Voilà un livre fort curieusement écrit, un narrateur omniscient, au style très écrit et poétique, nous menant par la main au côté d'un personnage, puis de l'autre, scrutant ses pensées fugaces ou profondes, ses rêves, dans un aller-retour incessant entre passé et présent. Les premières pages, qui décrit la simplicité lumineuse d'un couple qui dort, sont un excellent exemple de cette prose envoûtante qui cache l'évidente sobriété de l'observation d’Amy Sackville
L’histoire du couple de Julia, nous montre avec une grande justesse l'enlisement dans les non-dits d'un couple, pourtant s’aimant, mais cette partie du récit reste le point faible du livre (et l’on a fort souvent envie de botter le train de cette pusillanime héroïne).

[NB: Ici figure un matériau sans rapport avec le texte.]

(* ===== verification/_CoqProject ===== *)
-Q . S2P
Prelude.v
Bytes.v
GoStd.v
FileSystem.v
Rely.v
External.v
Types.v
CoreTypes.v
Samples.v
Anchors.v
BlobCoder.v
TxEncoding.v
Hash.v
Json.v
JsonText.v
Tee.v
AtomicFile.v
Spared.v
Bootstrap.v
Abi.v
Proposal.v
Forks.v
Decode.v
Fixtures.v
GuestInput.v
Blobs.v
Manifest.v
AnchorLink.v
Execution.v
AnchorSig.v
Binding.v
Signer.v
Replay.v
Validate.v
Prove.v
Config.v
Aggregate.v
Server.v
Serve.v
Command.v
TeeScenario.v
Scenario.v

On est par contre fasciné par l'histoire des aïeux, Edward et Emily : l’histoire tragique de cette expédition polaire partie dans l'enthousiasme pour aboutir à l'anéantissement est à la fois palpitante et splendide, et la réclusion d’Emily, cette jeune femme un peu folle qui décida d'épouser un héros, vécut si sagement avec son attente et ses fantasmes, mais révéla un siècle après tous ses secrets est une merveille de complexité psychologique.
Au total cela donne un livre à la forme plutôt originale, qui souffre sans doute un peu que l'auteur, dans ce premier roman, ait peut-être voulu trop en faire, mais qui renferme des moments inoubliables, nous révélant la magie d’une fascination pour le pôle que l'on n'est pas prêt d'oublier, et nous disant que les héros, malgré les apparences et l’aveuglement de leurs observateurs, restent des êtres humains. .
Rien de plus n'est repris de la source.